Duas semanas depois, e a cidade continua a mesma. Todo
ano eu repito meu ritual pessoal de férias no meio do ano e abandono o clima
frio e o céu cinzento de uma Cascavel junina/julhina para me aventurar em uma
série de flashbacks e reencontros em uma terra tão, tão distante que a
geografia chama de Londrina, e que eu chamo de lar.
Mas apesar de repetir o trajeto todo
ano na mesma época, passar pelas ruas da minha infância e adolescência
apocalíptica e visitar os mesmos rostos conhecidos que deixei para trás há
quatro anos, agora com mais experiência em seus olhos e mais resistência em
seus fígados, as histórias raramente se repetem. Ficam os cenários, mas jamais
a monotonia. Pelo menos enquanto eu estiver por perto, mandando mensagens de
texto para os quatro cantos da Pequena Londres para avisar a todos os meus
amigos e parentes órfãos que eu tenho duas semanas de férias da realidade para
passar com eles, e cada dia é precioso demais para ser desperdiçado – mesmo recheando
minha mala de DVDs piratas que sempre foram irresistíveis para mim quando passo
pelas ofertas dos camelôs da cidade: cinco longas-metragens por dez reais, uma
peculiaridade da região.
Eu revi os amigos, os familiares, as
avenidas, os shoppings, os bares e toda a minha história de 17 anos a cada rua
que passei e a cada pessoa que cumprimentei que se lembrou de mim quando me viu
passar distraído, ocupado me perdendo na paisagem do centro da cidade e dos
prédios que cobrem parcialmente a vista do céu azul de dia frio, que desta vez
me recebeu apenas com a cor mesmo. Fez calor, mais do que eu esperava e menos
do que as blusas que levei poderiam fornecer a mim em caso de emergência, mas
foi uma surpresa boa. Nada contra Cascavel, os cinquenta tons de mini-municípios
que giram intrinsecamente ao seu redor, e seu clima sub-zero e amargo, mas eu
precisava de duas semanas longe dali, preferencialmente em um lugar ao sol.
E por um instante eu realmente me
esqueci da realidade, entre as refeições e as sonecas, e fui capaz de me
perceber como parte daquele CEP de novo, com todas aquelas pessoas ao meu redor
como algo comum e não tão raro como havia se tornado depois que fui embora. E
por um instante foi bom... Por duas semanas, para ser mais exato. A parte
curiosa do meu ritual anual de desintegração Cascavelense, também conhecido
como período de férias para os mais adeptos a termos menos neuróticos, é que é
muito bom enquanto dura, e estudos ao longo dos anos comprovam que duas semanas
é o limite.
Você pode fugir da realidade e se
perder no calor do sol por duas semanas, Igor, porque depois disso vem o
inevitável que você já conhece muito bem: o clima frio, o céu fechado, o TCC
atrasado, os incêndios que precisam ser apagados no trabalho, a pilha de roupa
para passar que você deixou pra trás, os cacos de vidro do copo que você
quebrou e que voaram para debaixo da estante da sala de estar que você prometeu
a si mesmo que iria catar quando voltasse, a conta de telefone que vence mês
que vem, e as novas pessoas da sua vida que estão bravas com você porque você
viajou e não manda notícias sobre como está – exceto pela quantidade alucinante
de check-ins que você aprendeu a fazer pelo celular.

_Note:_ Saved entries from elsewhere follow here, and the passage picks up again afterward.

Lemma parse_events_inv (fs : @filesystem num) (self self' : TraceParser)
    (df : Frame Row) :
  parse_events fs self = Ok (df, self') →
  ∃ doc evs parsed,
    trace_data self' = Some doc ∧ events doc = Some evs ∧
    mapM parse_event evs = Ok parsed ∧ df = DataFrame parsed ∧
    trace_file_path self' = trace_file_path self ∧
    (self' = self ∨
     not_trace_data (trace_data self) = true ∧
     fs (trace_file_path self) = Json doc).
Proof.
  unfold parse_events.
  intros (self1 & Hself1 & (doc & Hdoc & (evs & Hevs & (parsed & Hparsed & [= <- <-])%bind_Ok)%bind_Ok)%bind_Ok)%bind_Ok.
  destruct (trace_data self1) as [doc'|] eqn:Hdata; [|done].
  injection Hdoc as ->.
  destruct (events doc) as [evs'|] eqn:Hevents; [|done].
  injection Hevs as ->.
  exists doc, evs, parsed. repeat split; try done.
  - destruct (not_trace_data (trace_data self)); [|by injection Hself1 as ->].
    unfold load_trace_data in Hself1.
    destruct (fs (trace_file_path self)); try done.
    simpl in Hself1. by injection Hself1 as <-.
  - destruct (not_trace_data (trace_data self)) eqn:Hnot;
      [|left; by injection Hself1 as ->].
    right. split; [done|]. unfold load_trace_data in Hself1.
    destruct (fs (trace_file_path self)) as [| |doc0]; try done.
    simpl in Hself1. injection Hself1 as <-. simpl in Hdata. congruence.
Qed.

Lemma parse_events_cached_again (fs fs' : @filesystem num)
    (self self' : TraceParser) (df : Frame Row) :
  parse_events fs self = Ok (df, self') →
  parse_events fs' self' = Ok (df, self').
Proof.
  intros (doc & evs & parsed & Hdata & Hevents & Hparsed & -> & _)%parse_events_inv.
  by eapply parse_events_loaded.
Qed.

(** X3.  A parser that has parsed once keeps the document: a later
    [parse_events] returns the same frame and leaves the parser as it is,
    whatever the file has become in the meantime. *)
Theorem parse_events_cached (fs fs' : @filesystem num) (self self' : TraceParser)
    (df : Frame Row) :
  parse_events fs self = Ok (df, self') →
  parse_events fs' self' = Ok (df, self').
Proof. apply parse_events_cached_again. Qed.

End ParserCache.

Lemma parse_events_cached_demo :
  ∃ df self',
    parse_events Demo.fs (TraceParser_init "demo.json") = Ok (df, self') ∧
    parse_events (λ _, NoSuchFile) self' = Ok (df, self').
Proof.
  destruct (parse_events Demo.fs (TraceParser_init "demo.json"))
    as [[df self']|] eqn:Hparse; [|discriminate Hparse].
  exists df, self'. split; [reflexivity|].
  exact (parse_events_cached Demo.fs (λ _, NoSuchFile) _ self' df Hparse).
Defined.
Lemma allocateToken_wellFormed s p d t src :
  wellFormed s →
  let res := allocateToken p d t src s in
  wellFormed res.2 ∧ extends s res.2
  ∧ ∀ o tok, res.1 = Normal o → success o = false → token o = Some tok →
      id tok = nextId s ∧ tokens res.2 = tokens s ∧ tok ∈ waitingQueue res.2
      ∧ nextId res.2 = S (nextId s).
Proof.
  intros Hwf. pose proof Hwf as (Hdocs & Hpool & Hreg).
  unfold allocateToken, findAlternativeSlot. unfoldM.
  destruct (Map_get d (doctors s)) as [doc|] eqn:Hd; simpl;
    [|split; [done|split; [apply extends_refl|by intros o tok [= <-]]]].
  set (tok := {| id := nextId s; patientId := p; doctorId := d; source := src;
                 priority := (getSourceConfig src).2 |}).
  set (s1 := afterNew t s).
  change {| doctors := doctors s; tokens := tokens s; waitingQueue := waitingQueue s;
            fields := <[nextId s:={| slotTime := t; status := ALLOCATED |}]> (fields s);
            nextId := S (nextId s) |} with s1.
  assert (Hpool1 : poolOK (tok :: waitingQueue s1) s1).
  { apply (afterNew_pool t s tok); [done..|]. simpl. by rewrite Hd. }
  destruct (afterNew_wellFormed t s Hwf) as (Hdocs1 & _ & Hreg1). fold s1 in Hdocs1, Hreg1.
  assert (Hqueued : ∀ s2, doctors s2 = doctors s1 → waitingQueue s2 = waitingQueue s1 →
            tokens s2 = tokens s1 → nextId s2 = nextId s1 →
            wellFormed (pushWaiting tok s2) ∧ extends s (pushWaiting tok s2)
            ∧ id tok = nextId s ∧ tokens (pushWaiting tok s2) = tokens s
            ∧ tok ∈ waitingQueue (pushWaiting tok s2)
            ∧ nextId (pushWaiting tok s2) = S (nextId s)).
  { intros s2 Hd2 Hq2 Ht2 Hn2. split_and!; try done.
    - apply queued_wellFormed.
      + by apply (doctorsOK_ext s1).
      + rewrite Hq2. apply (poolOK_ext _ s1); [done|lia|done].
      + intros k x. rewrite Ht2, Hn2. apply Hreg1.
    - apply (extends_afterNew s); [done|by simpl; rewrite Hn2|left; by simpl; rewrite Ht2].
    - simpl. apply elem_of_app. right. by apply list_elem_of_singleton. }
  assert (Hplaced : ∀ s1' s2 time, doctors s1' = doctors s1 →
            waitingQueue s1' = waitingQueue s1 → tokens s1' = tokens s1 →
            nextId s1' = nextId s1 →
            tryAllocateToSlot tok time s1' = (Normal true, s2) →
            wellFormed (registerToken tok s2) ∧ extends s (registerToken tok s2)).
  { intros s1' s2 time Hd2 Hq2 Ht2 Hn2 Hrun.
    destruct (placed_register s1' s2 tok time) as (Hwf2 & Hn & Ht); try done.
    - by apply (doctorsOK_ext s1).
    - rewrite Hq2. apply (poolOK_ext _ s1); [done|lia|done].
    - intros k x. rewrite Ht2, Hn2. apply Hreg1.
    - rewrite Hn2. simpl. lia.
    - split; [done|]. apply (extends_afterNew s); [done|simpl; by rewrite Hn, Hn2|].
      right. exists tok. by rewrite Ht, Ht2. }
  destruct (tryAllocateToSlot_completes tok t s1) as [([|] & s2 & Hrun)|(e & Hrun & Hnone)];
    rewrite Hrun; simpl.
  - destruct (Hplaced s1 s2 t) as [? ?]; try done. split_and!; try done.
    by intros o tok' [= <-].
  - apply tryAllocateToSlot_false in Hrun as ->. simpl. rewrite Hd. simpl.
    destruct (probeOffsets _ _ _ _ _) as [alt|]; simpl.
    + destruct (Js.truthy alt); simpl.
      * destruct (tryAllocateToSlot_completes tok alt (setSlotTime tok alt s1))
          as [([|] & s2 & Hrun)|(e & Hrun & Hnone)]; rewrite Hrun; simpl.
        -- destruct (Hplaced (setSlotTime tok alt s1) s2 alt) as [? ?]; try done.
           split_and!; try done. by intros o tok' [= <-].
        -- apply tryAllocateToSlot_false in Hrun as ->.
           destruct (Hqueued (setSlotTime tok alt s1)) as (? & ? & ? & ? & ? & ?); try done.
           split_and!; try done. by intros o tok' [= <-] _ [= <-].
        -- simpl in Hnone. congruence.
      * destruct (Hqueued s1) as (? & ? & ? & ? & ? & ?); try done.
        split_and!; try done. by intros o tok' [= <-] _ [= <-].
    + destruct (Hqueued s1) as (? & ? & ? & ? & ? & ?); try done.
      split_and!; try done. by intros o tok' [= <-] _ [= <-].
  - simpl in Hnone. congruence.
Qed.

Tudo isso compõe a minha realidade
agora, e a parte inevitável dela é que, depois de duas semanas ao sol, eu
realmente sinto falta do frio. Talvez não do frio em si, porque a minha pele se
acostumou com a atmosfera e meu corpo se acostumou com o peso das
responsabilidades de cuidar de uma casa, dar conta de um emprego e fazer jus à
faculdade que escolhi. Eu sinto saudade do meu novo lar, mesmo quando Londrina
ainda consegue fazer eu me sentir tão acolhido a cada nova visita.
É por tudo que Londrina fez e ainda
faz por mim que eu percebo que, definitivamente, lá não é mais o meu lugar. Eu
sou grato pela hospitalidade, mas isso só é possível hoje porque um dia eu
decidi que a cidade havia se tornado pequena demais para mim, e que eu
precisava engrossar a voz, dar passos mais largos e enfrentar o mundo lá fora –
e que bravo mundo novo mais selvagem e perigoso para eu me aventurar do que
Cascavel?
E então eu voltei para casa, com
mais roupa para passar, novos souvenirs para guardar na estante e a certeza de
que eu posso voltar quando eu quiser, porque minha velha cidade ainda estará lá
para mim. Eu amo Londrina, mas eu sinto muito. Talvez eu finalmente tenha me
adaptado ao clima frio, ou eu simplesmente goste mesmo de sofrer, mas agora eu
vivo em Cascavel. E eu senti a sua falta.